Session ordinaire de 2004-2005 - 55ème jour de séance, 132ème séance

1ère SÉANCE DU MERCREDI 2 FÉVRIER 2005

PRÉSIDENCE de M. Éric RAOULT

vice-président

Sommaire

      RÉFORME DE L'ORGANISATION
      DU TEMPS DE TRAVAIL DANS L'ENTREPRISE (suite) 2

La séance est ouverte à neuf heures trente.

RÉFORME DE L'ORGANISATION DU TEMPS DE TRAVAIL
DANS L'ENTREPRISE (suite)

L'ordre du jour appelle la suite de la discussion de la proposition de loi portant réforme de l'organisation du temps de travail dans l'entreprise.

M. Maxime Gremetz - Faute de courage politique, et pour satisfaire une majorité aux ordres du Medef, le Gouvernement a inscrit à l'ordre du jour cette proposition dépourvue de tout fondement économique. En effet, cette cabale contre les 35 heures ne répond qu'à des exigences idéologiques, comme le montre le rapport publié en avril 2004 par MM. Ollier et Novelli : je constate d'ailleurs que ce dernier est absent.

M. le Président - M. le président Ollier, lui, est présent.

M. Patrick Ollier, président de la commission des affaires économiques, de l'environnement et du territoire - M. Novelli siégeait cette nuit, alors que M. Gremetz n'était pas là.

M. le Président - On ne pointe pas à l'entrée de l'hémicycle.

M. Hervé Novelli - Me voici : je ne voulais pas manquer votre discours.

M. Maxime Gremetz - Je vous remercie.

Au nom d'un dogme, vous avez négligé les partenaires sociaux et évité le Conseil d'Etat. En outre, il n'y a jamais eu d'évaluation rigoureuse des 35 heures et encore moins des assouplissements de la loi Fillon. A l'inverse de la réforme des retraites ou de celle de l'assurance maladie, votre texte n'a fait l'objet d'aucune évaluation ou étude prospective.

M. le Président de la commission des affaires économiques - Il y a eu une mission d'information, mais nous n'y avons jamais vu M. Gremetz !

M. Maxime Gremetz - Vous ne touchez pas à la durée légale du travail, vous préférez la contourner par une série de dispositions. Vous n'osez pas le dire, mais c'est la fin des 35 heures, que personne ne s'y trompe ! Certes, on les laisse dans la loi, mais elles deviennent pour le moins virtuelles.
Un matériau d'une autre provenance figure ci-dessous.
(** The characters of the digits, with a comma after every group. *)
Fixpoint lay (b : integer_base) (grouped : bool) (cnt : Z) (ds : list Z) : list Z :=
  match ds with
  | [] => []
  | d :: ds =>
      (if grouped && (0 <? cnt) && (cnt `mod` group b =? 0) then [44] else []) ++
      default 0 (digit_chars b !! Z.to_nat d) :: lay b grouped (cnt + 1) ds
  end.

Lemma lay_length b grouped ds : ∀ cnt, (length (lay b grouped cnt ds) ≤ 2 * length ds)%nat.
Proof. induction ds as [|d ds IH]; intros cnt; simpl; [lia|]. specialize (IH (cnt + 1)). rewrite length_app. simpl. case_match; simpl; lia. Qed.

Definition base_ok (b : integer_base) : Prop := 8 ≤ base b ∧ Z.of_nat (length (digit_chars b)) = base b.

Definition int_digits (b : integer_base) (grouped : bool) (v : Z) : list Z := lay b grouped 0 (to_digits 22 (base b) v).

Lemma digits_22 b v : 8 ≤ b → 0 ≤ v < 2 ^ 64 → 0 ≤ v < b ^ Z.of_nat 22.
Proof.
  intros Hb Hv. split; [lia|]. apply Z.lt_le_trans with (8 ^ 22); [lia|]. apply Z.pow_le_mono_l. lia.
Qed.

(** The text of an integer: its digits filled with zeros up to the precision, the sign and
    the base in front, and the field filled up on the side the flags say. *)
Definition int_body (v : Z) (b : integer_base) (c : printf_conversion) : list Z :=
  let ds := reverse (int_digits b (has (flags c) GROUP) v) in
  let prec := Z.min (if precision c <? 0 then 1 else precision c) 63 in
  let ds := replicate (Z.to_nat (prec - Z.of_nat (length ds))) 48 ++ ds in
  (if has (flags c) POUND && (base b =? 8) && match head ds with None => true | Some d => negb (d =? 48) end then [48] else []) ++ ds.
(** What [vprintf_helper] keeps true: the counter counts, memory does not change. *)
Definition printing (m : memory) (got : queue) (k : console) (pend : queue) (p : paper) (o : list Z) (s : memory * (Z * console)) : Prop :=
  s.1 = m ∧ s.2.1 = Z.of_nat (length o) ∧ ∃ pend', printed got k pend p o s.2.2 pend'.

Lemma vprintf_helper_run m got k pend p o ch s : console_locked_by_current_thread intr t k = true → printing m got k pend p o s →
  Z.of_nat (length (o ++ [ch])) < 2 ^ 31 →
  ∃ s', vprintf_helper lsr fuel false intr t ch s = Ok (tt, s') ∧ printing m got k pend p (o ++ [ch]) s'.
Proof.
  intros Hl (Hm & Hc & pend1 & Hp) HL. destruct s as [m1 [cnt k1]]. cbn in Hm, Hc, Hp. subst m1 cnt. rewrite length_app in HL. simpl in HL.
  destruct (putchar_run m k1 pend1 got _ ch ltac:(by rewrite (printed_locked _ _ _ _ _ _ _ Hp)) (pr_ok _ _ _ _ _ _ _ Hp)) as (k2 & pend2 & E & Hp2).
  unfold vprintf_helper. cbn [fst snd]. rewrite E. eexists. split; [done|]. split; [done|]. cbn [fst snd]. split.
  - rewrite swrap_id by (done || unfold in_s; lia). rewrite length_app. simpl. lia.
  - exists pend2. by eapply printed_app.
Qed.

(** ** Calls *)

Context (lit_null lit_kernel lit_conversion : Z) (n : nat).

Inductive call := Puts (s : Z) | Putbuf (buffer n : Z) | Putchar (c : Z) | Printf (format : Z) (args : list Z).

Definition perform (c : call) : M (memory * console) unit :=
  match c with
  | Puts s => let! _ := puts lsr fuel false intr t n s in ret tt
  | Putbuf buffer len => putbuf lsr fuel false intr t buffer len
  | Putchar c => let! _ := putchar lsr fuel false intr t c in ret tt
  | Printf format args => let! _ := vprintf lsr fuel false intr t lit_null lit_kernel lit_conversion n format args in ret tt
  end.
Fixpoint perform_all (cs : list call) : M (memory * console) unit :=
  match cs with [] => ret tt | c :: cs => let! _ := perform c in perform_all cs end.
Lemma octal_loop_run m s ds : ∀ n ofs v, cstr m (s + ofs) ds → octal ds → (length ds < n)%nat → 0 ≤ ofs → 0 ≤ v →
  (ofs = 0 → ds ≠ []) → num_from 8 v ds < 2 ^ 32 → octal_loop n s ofs v m = Ok (Some (num_from 8 v ds), m).
Proof.
  induction ds as [|c ds IH]; intros n ofs v Hs Ho Hn Hofs Hv Hne Hb; (destruct n as [|n]; [simpl in Hn; lia|]); cbn [octal_loop]; erewrite (bind_Ok (load _)) by done.
  - simpl in Hs. rewrite Hs. cbn. rewrite (proj2 (Z.ltb_lt 0 ofs)); [done|]. destruct (decide (ofs = 0)) as [->|]; [by destruct (Hne eq_refl)|lia].
  - destruct Hs as (_ & -> & Hs). apply list.Forall_cons in Ho as [Hc Ho]. rewrite (proj2 (Z.leb_le 48 c)), (proj2 (Z.leb_le c 55)) by lia. cbn [andb].
    assert (∀ ds v, octal ds → 0 ≤ v → v ≤ num_from 8 v ds) as Hge.
    { clear. induction ds as [|c ds IH]; intros v Ho Hv; [done|]. apply list.Forall_cons in Ho as [Hc Ho]. simpl. etrans; [|apply IH; [done|lia]]. lia. }
    cbn [num_from fold_left] in Hb. change (num_from 8 v (c :: ds)) with (num_from 8 (v * 8 + (c - 48)) ds) in *.
    pose proof (Hge ds (v * 8 + (c - 48)) Ho ltac:(lia)). change ((2 ^ 32 - 1) / 8) with 536870911. fold (num_from 8 (v * 8 + (c - 48)) ds) in Hb.
    rewrite (proj2 (Z.ltb_ge 536870911 v)) by lia. rewrite uwrap_id by (unfold in_u; lia). replace (c - 48 + v * 8) with (v * 8 + (c - 48)) by lia.
    apply IH; [by rewrite Z.add_assoc|done|simpl in Hn; lia|lia|lia|lia|done].
Qed.

Lemma parse_octal_run m s ds n : cstr m s ds → octal ds → ds ≠ [] → Z.of_nat (length ds) < n → num_from 8 0 ds < 2 ^ 32 →
  parse_octal_field s n m = Ok (Some (num_from 8 0 ds), m).
Proof. intros. unfold parse_octal_field. apply octal_loop_run; try done; [by rewrite Z.add_0_r|lia]. Qed.

(** ** Names *)

(** The prefixes that are dropped: a slash, a dot or two dots and a slash. *)
Definition drop_prefix (s : list Z) : option (list Z) :=
  if bool_decide (take 1 s = [47]) then Some (drop 1 s)
  else if bool_decide (take 2 s = [46; 47]) then Some (drop 2 s)
  else if bool_decide (take 3 s = [46; 46; 47]) then Some (drop 3 s)
  else None.
Fixpoint strip (n : nat) (s : list Z) : list Z :=
  match n with O => s | S n => match drop_prefix s with Some s' => strip n s' | None => s end end.

(** The name without dangerous prefixes. *)
Definition safe_name (s : list Z) : list Z :=
  let t := strip (length s) s in
  if bool_decide (t = []) || bool_decide (t = [46; 46]) then [46] else t.

(** What a prefix is: no slash but at its end. *)
Lemma drop_prefix_Some s s' : drop_prefix s = Some s' → ∃ pre, s = pre ++ 47 :: s' ∧ 47 ∉ pre.
Proof.
  unfold drop_prefix. intros H. destruct (bool_decide_reflect (take 1 s = [47])) as [Hb|_]; [|destruct (bool_decide_reflect (take 2 s = [46; 47])) as [Hb|_];
    [|destruct (bool_decide_reflect (take 3 s = [46; 46; 47])) as [Hb|_]; [|done]]]; apply (inj Some) in H; subst s'.
  - exists []. split; [|apply not_elem_of_nil]. rewrite <-(take_drop 1 s) at 1. by rewrite Hb.
  - exists [46]. split; [|set_solver]. rewrite <-(take_drop 2 s) at 1. by rewrite Hb.
  - exists [46; 46]. split; [|set_solver]. rewrite <-(take_drop 3 s) at 1. by rewrite Hb.
Qed.

Lemma strip_done n s : (length s ≤ n)%nat → drop_prefix (strip n s) = None.
Proof.
  revert s. induction n as [|n IH]; intros s Hl; cbn [strip]; [by destruct s; [|simpl in Hl; lia]|].
  destruct (drop_prefix s) as [s'|] eqn:E; [|done]. apply IH. apply drop_prefix_Some in E as (pre & -> & _). rewrite length_app in Hl. simpl in Hl. lia.
Qed.
Lemma user_index va : is_user_vaddr va = true → 0 ≤ va → 0 ≤ va / 4096 < USER_PAGES.
Proof. unfold is_user_vaddr, PHYS_BASE, USER_PAGES. intros H%Z.ltb_lt H0. Z.to_euclidean_division_equations. lia. Qed.

Lemma index_bounds vp : 0 ≤ vp < USER_PAGES → 0 ≤ vp / 1024 < 768 ∧ 0 ≤ vp `mod` 1024 < 1024.
Proof. unfold USER_PAGES. intros H. Z.to_euclidean_division_equations. lia. Qed.

Lemma index_inj vp vp' : vp / 1024 = vp' / 1024 → vp `mod` 1024 = vp' `mod` 1024 → vp = vp'.
Proof. intros. Z.to_euclidean_division_equations. lia. Qed.

(** ** Flags *)

Lemma flag_test w k : 0 ≤ k → negb (Z.land w (2 ^ k) =? 0) = Z.testbit w k.
Proof.
  intros Hk. assert (Z.land w (2 ^ k) = if Z.testbit w k then 2 ^ k else 0) as ->.
  { apply Z.bits_inj'. intros n Hn. rewrite Z.land_spec. destruct (decide (n = k)) as [->|Hne].
    - rewrite Z.pow2_bits_true by done. destruct (Z.testbit w k); [by rewrite Z.pow2_bits_true|by rewrite Z.bits_0].
    - rewrite Z.pow2_bits_false by lia. rewrite andb_false_r.
      destruct (Z.testbit w k); [by rewrite Z.pow2_bits_false by lia|by rewrite Z.bits_0]. }
  destruct (Z.testbit w k); [|done]. rewrite (proj2 (Z.eqb_neq _ _)); [done|]. pose proof (Z.pow_pos_nonneg 2 k). lia.
Qed.

Lemma flag_set w k j : 0 ≤ k → 0 ≤ j → Z.testbit (Z.lor w (2 ^ k)) j = (j =? k) || Z.testbit w j.
Proof.
  intros Hk Hj. rewrite Z.lor_spec. destruct (Z.eqb_spec j k) as [->|Hne].
  - rewrite Z.pow2_bits_true by done. by rewrite orb_true_r.
  - rewrite Z.pow2_bits_false by lia. by rewrite orb_false_r.
Qed.

Lemma flag_clear w k j : in_u 32 w → 0 ≤ k < 32 → 0 ≤ j →
  Z.testbit (Z.land w (2 ^ 32 - 1 - 2 ^ k)) j = negb (j =? k) && Z.testbit w j.
Proof.
  intros Hw Hk Hj. assert (bit_mask k = 2 ^ k) as Hb.
  { unfold bit_mask, ELEM_BITS. rewrite Z.mod_small, Z.shiftl_1_l by done. apply uwrap_id.
    split; [apply Z.pow_nonneg; lia|]. apply Z.pow_lt_mono_r; lia. }
  rewrite <-Hb, Z.land_spec, bit_mask_compl_testbit, Z.mod_small by done.
  destruct (Z.ltb_spec j 32); cbn [andb]; [apply andb_comm|]. rewrite (in_u32_testbit w j) by done. by rewrite !andb_false_r.
Qed.

Lemma addr_ext w w' : (∀ j, 12 ≤ j → Z.testbit w j = Z.testbit w' j) → Z.land w PTE_ADDR = Z.land w' PTE_ADDR.
Proof.
  intros H. apply Z.bits_inj'. intros j Hj. rewrite !Z.land_spec.
  destruct (Z.lt_ge_cases j 12) as [Hlt|Hge]; [|by rewrite H].
  change PTE_ADDR with (Z.shiftl (Z.ones 20) 12). rewrite Z.shiftl_spec, (Z.testbit_neg_r _ (j - 12)) by lia.
  by rewrite !andb_false_r.
Qed.
(* ===== verification/ThreadSpec.v ===== *)
(** * The scheduler's invariant

    Every thread is in one place: the running thread, the run queue, or asleep.
    The functions of thread.c are shown to run without a failed assertion from a
    state with this invariant, to keep it, and to change the states of the threads
    as they should. *)

From S2P Require Import Prelude Bitmap FsState Palloc Thread.

Definition stat (k : kernel) (t : Z) : option thread_status := status <$> threads k !! t.

(** What holds of the threads at all times. *)
Record threads_ok (k : kernel) : Prop := {
  tk_thread t x : threads k !! t = Some x → t ≠ NULL ∧ magic x = THREAD_MAGIC ∧ t `mod` 4096 = 0;
  tk_nodup : NoDup (ready_list k);
  tk_ready t : t ∈ ready_list k ↔ stat k t = Some THREAD_READY ∧ t ≠ idle_thread k;
  tk_idle : ∃ s, stat k (idle_thread k) = Some s ∧ s ≠ THREAD_DYING;
  tk_pools : pools_ok (pages k);
  tk_pages t : is_Some (threads k !! t) → t ≠ initial_thread k → allocated false (pages k) t;
  tk_initial : page_from_pool (kernel_pool (pages k)) (initial_thread k) = false }.

(** The invariant outside the scheduler: exactly one thread is running, and only
    the initial thread, whose page is not freed, is left behind when it exits. *)
Record sched_ok (k : kernel) : Prop := {
  sk_threads : threads_ok k;
  sk_run t : stat k t = Some THREAD_RUNNING ↔ t = running k;
  sk_dying t : stat k t = Some THREAD_DYING → t = initial_thread k }.

(** The invariant when [schedule] is called: the thread that gives up the processor
    has its new state already. *)
Record switching (k : kernel) : Prop := {
  sw_threads : threads_ok k;
  sw_run t : stat k t ≠ Some THREAD_RUNNING;
  sw_cur : is_Some (stat k (running k));
  sw_dying t : stat k t = Some THREAD_DYING → t = initial_thread k ∨ t = running k;
  sw_idle : stat k (idle_thread k) ≠ Some THREAD_DYING }.

(** The objects threads synchronise on, and the fixed threads, are as before. *)
Record same_objects (k k' : kernel) : Prop := {
  so_semas : semas k' = semas k;
  so_holders : holders k' = holders k;
  so_conds : conds k' = conds k;
  so_idle : idle_thread k' = idle_thread k;
  so_initial : initial_thread k' = initial_thread k;
  so_ext : in_external_intr k' = in_external_intr k }.

#[export] Instance same_objects_preorder : PreOrder same_objects.
Proof.
  split; [done|]. intros k1 k2 k3 [] []. split; congruence.
Qed.
(* ===== verification/RoundRobin.v ===== *)
(** * Preemption and round robin (threads/thread.c, threads/interrupt.c)

    What the timer interrupt does to the running thread and the run queue, and that
    every ready thread gets the processor. *)

From S2P Require Import Prelude Bitmap FsState Palloc Thread ThreadSpec.

(** A timer interrupt, up to the return from it: [intr_handler] for an external
    interrupt, with the handler of the timer. *)
Definition timer_irq : K unit :=
  let! _ := modify (set_intr_level false) in
  let! yield := intr_handler_ext timer_interrupt in
  let! _ := (if yield then let! old := thread_yield in let! _ := intr_set_level old in ret tt
             else ret tt) in
  modify (set_intr_level true).

Fixpoint timer_irqs (n : nat) : K unit :=
  match n with O => ret tt | S n => let! _ := timer_irq in timer_irqs n end.

Lemma timer_irqs_app n m k k' : timer_irqs n k = Ok (tt, k') → timer_irqs (n + m) k = timer_irqs m k'.
Proof.
  revert k. induction n as [|n IH]; intros k; simpl; [by intros [= ->]|].
  intros ([] & k1 & E & E')%bind_inv. rewrite (bind_Ok _ _ _ _ _ E). auto.
Qed.

(** The state at an interrupt. *)
Record interruptible (k : kernel) : Prop := {
  it_sched : sched_ok k;
  it_ext : in_external_intr k = false;
  it_ticks : 0 ≤ thread_ticks k < TIME_SLICE }.

Lemma timer_irq_run k : interruptible k →
  ∃ k', timer_irq k = Ok (tt, k') ∧ interruptible k' ∧ idle_thread k' = idle_thread k ∧
    if thread_ticks k =? TIME_SLICE - 1 then
      thread_ticks k' = 0 ∧ running k' :: ready_list k' = dispatch (idle_thread k) (queue_of k THREAD_READY)
    else thread_ticks k' = thread_ticks k + 1 ∧ running k' = running k ∧ ready_list k' = ready_list k.
Proof.
  intros [Hk Hx Ht]. unfold TIME_SLICE in *.
  set (k1 := set_yield_on_return false (set_in_external_intr true (set_intr_level false k))).
  destruct (timer_interrupt_run k1) as (k2 & E2 & Hk2 & [Es Eh Ec Ei Ein Ex] & Hr & Hl & _ & Hrd & Hn & Hy);
    [by apply (sched_ok_ext k)|done|]. simpl in *.
  rewrite (uwrap_id 32) in Hn, Hy by (unfold in_u; lia). unfold TIME_SLICE in Hy.
  unfold timer_irq. erewrite (bind_Ok (modify _)) by done.
  set (k3 := set_in_external_intr false k2).
  assert (sched_ok k3) as Hk3 by (by apply (sched_ok_ext k2)).
  rewrite (bind_Ok (intr_handler_ext _) _ _ (yield_on_return k2) k3).
  2:{ unfold intr_handler_ext, intr_get_level, intr_context, gets, modify.
      unfold bind at 1 2 3 4 5 6. simpl. rewrite Hx. simpl. fold k1.
      rewrite (bind_Ok _ _ _ _ _ E2). unfold bind. rewrite Hl. simpl. by rewrite Ex. }
  rewrite Hy, orb_false_r. destruct (Z.eqb_spec (thread_ticks k) (4 - 1)) as [H3|H3].
  - rewrite (proj2 (Z.leb_le 4 (thread_ticks k + 1))) by lia.
    destruct (thread_yield_run k3 Hk3 eq_refl) as (k4 & E4 & Hsw).
    destruct (sd_same _ _ _ Hsw) as [_ _ _ Ei4 _ Ex4].
    rewrite (bind_Ok _ _ _ tt (set_intr_level (intr_level k3) k4)).
    2:{ rewrite (bind_Ok _ _ _ _ _ E4). erewrite (bind_Ok (intr_set_level _)); [done|].
        by apply intr_set_level_run. }
    eexists. split; [done|]. split_and!; simpl.
    + split; simpl; [by apply (sched_ok_ext k4), Hsw|done|]. rewrite (sd_ticks _ _ _ Hsw). done.
    + by rewrite Ei4.
    + apply Hsw.
    + rewrite (sd_queue _ _ _ Hsw). unfold queue_of. simpl. by rewrite Ei, Hr, Hrd.
  - rewrite (proj2 (Z.leb_gt 4 (thread_ticks k + 1))) by lia.
    erewrite (bind_Ok (ret tt)) by done. eexists. split; [done|]. split_and!; simpl; try done.
    split; simpl; [by apply (sched_ok_ext k2)|done|]. unfold TIME_SLICE. lia.
Qed.

(** The rest of the running thread's time slice. *)
Lemma time_slice_run n k : interruptible k → Z.of_nat n = TIME_SLICE - 1 - thread_ticks k →
  ∃ k', timer_irqs (S n) k = Ok (tt, k') ∧ interruptible k' ∧ thread_ticks k' = 0 ∧
    running k' :: ready_list k' = dispatch (idle_thread k) (queue_of k THREAD_READY).
Proof.
  revert k. induction n as [|n IH]; intros k Hk Hn;
    destruct (timer_irq_run k Hk) as (k1 & E1 & Hk1 & Hi & Hst); simpl timer_irqs;
    rewrite (bind_Ok _ _ _ _ _ E1).
  - rewrite (proj2 (Z.eqb_eq _ _)) in Hst by lia. exists k1. naive_solver.
  - rewrite (proj2 (Z.eqb_neq _ _)) in Hst by lia. destruct Hst as (Ht & Hr & Hq).
    destruct (IH k1 Hk1 ltac:(lia)) as (k' & E' & Hk' & Ht' & Hd). exists k'.
    unfold queue_of in *. rewrite Hr, Hq, Hi in Hd. done.
Qed.

(** C31. Every ready thread gets the processor: the [i]-th thread of the run queue is
    running after the rest of the current time slice and [i] more slices, when the
    threads in front of it do not give up the processor sooner. *)
Theorem round_robin k i t : interruptible k → ready_list k !! i = Some t →
  ∃ k', timer_irqs (4 * S i - Z.to_nat (thread_ticks k)) k = Ok (tt, k') ∧
        running k' = t ∧ interruptible k' ∧ stat k' t = Some THREAD_RUNNING.
Proof.
  intros Hk Hi.
  cut (∃ k', timer_irqs (4 * S i - Z.to_nat (thread_ticks k)) k = Ok (tt, k') ∧ running k' = t ∧ interruptible k').
  { intros (k' & ? & Hr & Hk'). exists k'. split_and!; try done. by apply (sk_run _ (it_sched _ Hk')). }
  revert k Hk Hi. induction i as [|i IH]; intros k Hk Hi; pose proof (it_ticks _ Hk) as Ht;
    unfold TIME_SLICE in Ht; set (n := (3 - Z.to_nat (thread_ticks k))%nat);
    destruct (time_slice_run n k Hk ltac:(unfold TIME_SLICE; lia)) as (k1 & E1 & Hk1 & Ht1 & Hq).
  all: assert (queue_of k THREAD_READY !! 0%nat = Some (running k1) ∧
               ready_list k1 = tail (queue_of k THREAD_READY)) as [H0 Hrest].
  1,3: destruct (queue_of k THREAD_READY) as [|u us] eqn:Eq; [|by injection Hq as -> ->];
    exfalso; unfold queue_of in Eq; case_bool_decide; [by destruct (ready_list k)|by rewrite Eq in Hi].
  all: assert (∀ j v, ready_list k !! j = Some v → queue_of k THREAD_READY !! j = Some v) as Hin
    by (intros j v Hj; unfold queue_of; case_bool_decide; [by apply lookup_app_l_Some|done]).
  - exists k1. replace (4 * 1 - _)%nat with (S n) by lia. split_and!; try done.
    apply Hin in Hi. congruence.
  - destruct (IH k1 Hk1) as (k' & E' & Hr & Hk').
    { rewrite Hrest, lookup_tail. by apply Hin. }
    exists k'. replace (4 * S (S i) - _)%nat with (S n + (4 * S i - Z.to_nat (thread_ticks k1)))%nat by lia.
    by rewrite (timer_irqs_app _ _ _ _ E1).
Qed.

(** The initial thread is two ticks into its slice; one thread is ready. *)
Definition sample_run : kernel :=
  mk_kernel {[ main_thread := sample_thread 1 THREAD_RUNNING; 0xc0102000 := sample_thread 2 THREAD_BLOCKED;
               0xc0103000 := sample_thread 3 THREAD_READY ]}
    [main_thread; 0xc0102000; 0xc0103000] [0xc0103000] main_thread 0xc0102000 main_thread 4 2 0 0 0 true false
    false ∅ ∅ ∅ 0 sample_pools.

Lemma sample_run_ok : interruptible sample_run.
Proof.
  split; [|done..]. split; [split|..].
  - intros t x H. simpl in H. lookups; done.
  - apply NoDup_singleton.
  - intros t. simpl. rewrite list_elem_of_singleton. split; [by intros ->|].
    intros [Hs _]. apply stat_Some in Hs as (x & H & Hx). simpl in H. by lookups.
  - by exists THREAD_BLOCKED.
  - apply sample_pools_ok.
  - intros t [x H]. simpl in H. lookups; [done|exists 0|exists 1]; simpl; (split_and!; [lia|lia|done|done]).
  - done.
  - intros t. split; [|intros ->; done]. intros Hs. apply stat_Some in Hs as (x & H & Hx). simpl in H. by lookups.
  - intros t Hs. apply stat_Some in Hs as (x & H & Hx). simpl in H. by lookups.
Qed.

Lemma round_robin_witness :
  ∃ k', timer_irqs 2 sample_run = Ok (tt, k') ∧ running k' = 0xc0103000.
Proof.
  destruct (round_robin sample_run 0 0xc0103000 sample_run_ok eq_refl) as (k' & E & Hr & _).
  exists k'. split; [exact E|exact Hr].
Defined.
Elles ne seront plus une réalité pour les salariés. Vous savez que vous avancez sur un terrain miné. Au lieu d'assumer franchement votre volonté, vous usez d'arguments fallacieux.

Conformément à la promesse faite par Jacques Chirac, vous maintenez la durée hebdomadaire légale du travail à 35 heures. Cela signifie seulement que toute heure au-delà doit être payée en heure supplémentaire. Or, le Gouvernement a tout fait pour rendre moins chères ces heures supplémentaires : depuis la loi Fillon du 17 janvier 2003, ce n'est plus le législateur mais la convention ou l'accord de branche qui fixe le taux de rémunération, lequel ne doit pas être inférieur à 110 % au lieu de 125 % antérieurement. C'est le filon qu'exploitent les entreprises : elles profitent du relèvement du nombre d'heures supplémentaires autorisées puisqu'elles sont moins payées. Relever le contingent à 180 heures au lieu de 130, cela revient à faire travailler les salariés 39 heures par semaine. Le relever à 220, c'est autoriser les 40 heures hebdomadaires de travail. Voilà le sens de cette proposition, Monsieur le ministre délégué. Elle ne remet pas en cause les 35 heures, mais les 39 heures, acquises en 1982. Cette proposition n'est pas seulement conservatrice, elle est anti-sociale, puisqu'elle tend à allonger la durée du travail, ce qui n'avait pas été fait depuis 1936.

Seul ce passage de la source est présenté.